Machine Learning for Clinical Decision Support Under Limited Data

Abstract

Machine learning is increasingly being used to support clinical decision-making in tasks such as screening, diagnosis, risk stratification, prognosis, and treatment planning. However, many clinical problems do not have access to large, balanced, and representative datasets, making models more vulnerable to overfitting, unstable feature associations, and poor generalization. This thesis investigates machine learning for clinical decision support under limited data through two case studies: Autism Spectrum Disorder (ASD) screening using children's speech transcripts, and \textit{BRCA1/2} variant interpretation in data-limited populations. In the first study, linguistic features extracted from small public TalkBank transcript datasets, including Mean Length of Utterance, Mean Length of Turn Ratio, part-of-speech patterns, and demographic variables, were used to train Logistic Regression, Random Forest, and TabNet models for ASD screening. The models achieved strong performance in binary classification tasks, with accuracy exceeding 86\%, and feature analysis showed that a compact set of interpretable linguistic features retained meaningful predictive signal.

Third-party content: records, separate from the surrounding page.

(** Whatever way [metadata_radar2geo] returns, its dictionary is [geo_grid]
    outside the four reference-pixel keys. *)
Lemma metadata_radar2geo_outside_ref w atr res_obj atr' warns k :
  metadata_radar2geo w atr res_obj = (Return atr', warns) →
  k ∉ ref_keys → atr' !! k = geo_grid atr res_obj !! k.
Proof.
  intros Hrun Hk.
  destruct (metadata_radar2geo_inv _ _ _ _ _ Hrun)
    as [(_ & -> & _) | (v1 & v2 & y & x & H1 & Hy & H2 & Hx)]; [done|].
  rewrite (metadata_radar2geo_eval _ _ _ _ _ _ _ H1 Hy H2 Hx) in Hrun.
  lazy zeta in Hrun. revert Hrun.
  destruct (negb _ && negb _); intros [Hrun _]%pair_Return_inv.
  - apply outcome_bind_Return in Hrun as (ref_y & _ & Hrun).
    apply outcome_bind_Return in Hrun as (ref_x & _ & Hrun).
    simplify_eq. unfold ref_keys in Hk.
    rewrite !lookup_insert_ne; [done|..]; intros <-; apply Hk;
      rewrite !elem_of_cons; tauto.
  - assert (atr' = try_pops ["REF_LAT"; "REF_LON"]
                     (try_pops ["REF_Y"; "REF_X"] (geo_grid atr res_obj)))
      as -> by congruence.
    unfold ref_keys in Hk.
    rewrite !lookup_try_pops_other; [done|..];
      intros Hin; apply Hk; revert Hin; rewrite !elem_of_cons; tauto.
Qed.

(** X3: a reference pixel that cannot be read stops the RadarToGeo transform
    before the lookup table is consulted: REF_Y without REF_X raises
    [KeyError('REF_X')], and an exception of [int(...)] on either value is
    passed on; no warning is issued. *)
Theorem metadata_radar2geo_unreadable_ref w atr res_obj v1 :
  atr !! "REF_Y" = Some v1 →
  (∀ e, py_int v1 = Raise e →
        metadata_radar2geo w atr res_obj = (Raise e, []))
  ∧ (∀ y, py_int v1 = Return y → atr !! "REF_X" = None →
          metadata_radar2geo w atr res_obj = (Raise (KeyError "REF_X"), []))
  ∧ (∀ y v2 e, py_int v1 = Return y → atr !! "REF_X" = Some v2 →
               py_int v2 = Raise e →
               metadata_radar2geo w atr res_obj = (Raise e, [])).
Proof.
  intros H1.
  unfold metadata_radar2geo. fold (geo_grid atr res_obj).
  unfold has_key, getitem.
  rewrite !(geo_grid_other atr res_obj "REF_Y"),
          !(geo_grid_other atr res_obj "REF_X") by (unfold grid_keys; not_in_list).
  rewrite H1. rewrite (bool_decide_eq_true_2 (is_Some (Some v1))) by eauto.
  run. split_and!.
  - intros e ->. by run.
  - intros y -> ->. by run.
  - intros y v2 e -> -> . run. intros ->. by run.
Qed.

(** X4: reverse-transforming the metadata of a geocoded file gives what
    reverse-transforming the original metadata gives: nothing the
    RadarToGeo transform wrote survives GeoToRadar, whichever way RadarToGeo
    returned. *)
Theorem metadata_geo2radar_after_radar2geo w atr res_obj atr' warns res_obj' :
  metadata_radar2geo w atr res_obj = (Return atr', warns) →
  metadata_geo2radar atr' res_obj' = metadata_geo2radar atr res_obj'.
Proof.
  intros Hrun. apply map_eq. intros k.
  rewrite !lookup_metadata_geo2radar.
  case_bool_decide as Hgeo; [done|].
  case_bool_decide; [done|]. case_bool_decide; [done|].
  rewrite (metadata_radar2geo_outside_ref _ _ _ _ _ k Hrun).
  - apply geo_grid_other. unfold grid_keys, geo_keys in *.
    intros Hin. apply Hgeo. revert Hin. rewrite !elem_of_cons, !elem_of_nil.
    naive_solver.
  - unfold ref_keys, geo_keys in *.
    intros Hin. apply Hgeo. revert Hin. rewrite !elem_of_cons, !elem_of_nil.
    tauto.
Qed.

(** X5: geocoding metadata that went through GeoToRadar always returns,
    without warning and without consulting the lookup table: the result has
    no reference pixel, the grid of the new geometry, and every other key
    of the original. *)
Theorem metadata_radar2geo_after_geo2radar w atr res_obj res_obj' :
  ∃ atr',
    metadata_radar2geo w (metadata_geo2radar atr res_obj) res_obj'
      = (Return atr', [])
    ∧ ∀ k,
        atr' !! k =
          if bool_decide (k ∈ ref_keys) then None
          else if bool_decide (k ∈ ["Y_UNIT"; "X_UNIT"]) then Some (PStr "degrees")
          else match geometry_number res_obj' k with
               | Some n => Some n
               | None => atr !! k
               end.
Proof.
  eexists. split.
  - apply metadata_radar2geo_no_ref. rewrite lookup_metadata_geo2radar.
    rewrite bool_decide_eq_true_2; [done|].
    unfold geo_keys. rewrite !elem_of_cons. tauto.
  - intros k.
    destruct (geo_grid_written (metadata_geo2radar atr res_obj) res_obj')
      as (H1 & H2 & H3 & H4 & H5 & H6 & H7 & H8).
    destruct (decide (k ∈ grid_keys)) as [Hin|Hout].
    + unfold grid_keys in Hin. rewrite !elem_of_cons, elem_of_nil in Hin.
      destruct Hin as [-> | [-> | [-> | [-> | [-> | [-> | [-> | [-> | []]]]]]]]];
        assumption.
    + rewrite geo_grid_other by done. rewrite lookup_metadata_geo2radar.
      unfold grid_keys in Hout.
      assert (Hnum : geometry_number res_obj' k = None).
      { unfold geometry_number.
        rewrite !bool_decide_eq_false_2; [done|..]; intros ->; apply Hout;
          rewrite !elem_of_cons; tauto. }
      rewrite Hnum.
      rewrite (bool_decide_eq_false_2 (k ∈ ["Y_UNIT"; "X_UNIT"]))
        by (intros Hin; apply Hout; revert Hin;
            rewrite !elem_of_cons, !elem_of_nil; tauto).
      rewrite (bool_decide_eq_false_2 (k = "WIDTH"))
        by (intros ->; apply Hout; rewrite !elem_of_cons; tauto).
      rewrite (bool_decide_eq_false_2 (k = "LENGTH"))
        by (intros ->; apply Hout; rewrite !elem_of_cons; tauto).
      destruct (decide (k ∈ ref_keys)) as [Hr|Hr].
      * rewrite (bool_decide_eq_true_2 (k ∈ ref_keys)) by done.
        rewrite bool_decide_eq_true_2; [done|].
        revert Hr. unfold ref_keys, geo_keys.
        rewrite !elem_of_cons, !elem_of_nil. tauto.
      * rewrite (bool_decide_eq_false_2 (k ∈ ref_keys)) by done.
        rewrite bool_decide_eq_false_2; [done|].
        intros Hg. revert Hg Hr Hout. unfold ref_keys, geo_keys.
        rewrite !elem_of_cons, !elem_of_nil. tauto.
Qed.

End MetadataMore.

(** ** Resolution of the request *)

Lemma returns_bind {A B} (m : outcome A) (f : A → outcome B) :
  returns m = true → (∀ a, m = Return a → returns (f a) = true) →
  returns (m ≫= f) = true.
Proof. destruct m as [a| |]; [|done..]. intros _ H. run. by apply H. Qed.

Section RequestMore.

Context `{B : Builtins} `{C : @Collaborators B}.

Lemma assign_laloStep_rest (inps : Namespace) :
  dset (assign_laloStep inps) = dset inps
  ∧ lookupFile (assign_laloStep inps) = lookupFile inps
  ∧ templateFile (assign_laloStep inps) = templateFile inps
  ∧ updateMode (assign_laloStep inps) = updateMode inps
  ∧ outfile (assign_laloStep inps) = outfile inps
  ∧ out_dir (assign_laloStep inps) = out_dir inps
  ∧ nprocs (assign_laloStep inps) = nprocs inps.
Proof.
  destruct inps as [? ? ? ? ? ? y x ? ? ? ? ? ? ?].
  unfold assign_laloStep. by destruct y, x.
Qed.

(** X6: when no input file is found [_check_inps] raises
    [Exception('ERROR: no input file found!')] before it reads any
    attribute or looks for a lookup table, and [main] stops there with the
    disk untouched and no call made, with or without a template. *)
Theorem check_inps_no_input_file w inps :
  get_file_list w (file inps) = [] →
  _check_inps w inps = Raise (Exception "ERROR: no input file found!")
  ∧ (PyStr.truthy_opt (templateFile inps) = false →
     main w inps = (Raise (Exception "ERROR: no input file found!"), w, []))
  ∧ (∀ t inps1, templateFile inps = Some t → PyStr.truthy t = true →
                read_template2inps w t inps = Return inps1 →
                main w inps
                  = (Raise (Exception "ERROR: no input file found!"), w, [])).
Proof.
  intros Hfiles.
  assert (Hcheck : ∀ i, file i = file inps →
    _check_inps w i = Raise (Exception "ERROR: no input file found!")).
  { intros i Hi. unfold _check_inps. cbn [file set_file].
    by rewrite Hi, Hfiles. }
  split_and!.
  - by apply Hcheck.
  - intros Htpl. unfold main.
    destruct (templateFile inps) as [t|]; cbn in Htpl;
      rewrite ?Htpl; run; by rewrite Hcheck.
  - intros t inps1 Ht Htrue Hread. unfold main. rewrite Ht, Htrue, Hread. run.
    destruct (read_template2inps_keeps _ _ _ _ Hread) as [Hf _].
    by rewrite Hcheck.
Qed.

In the second study, supervised models were trained on expert-curated global \textit{BRCA1/2} variant datasets using biologically grounded features while excluding population-frequency variables and externally trained meta-predictors to reduce bias and circularity. The best-performing global model was combined with population-specific anomaly detection in a Lebanese cohort, and a conservative agreement rule was used to support classification only when the global supervised model and local anomaly detector agreed, while retaining uncertainty when predictions diverged. Together, these studies show that limited data should not prevent the use of machine learning in clinically important problems, but it should shape how models are designed, evaluated, and interpreted. Across both case studies, the thesis emphasizes clinically meaningful feature engineering, interpretable model behavior, and cautious decision support, showing that machine learning can provide useful clinical support under limited data when its outputs are treated as evidence to guide, rather than replace, clinical interpretation.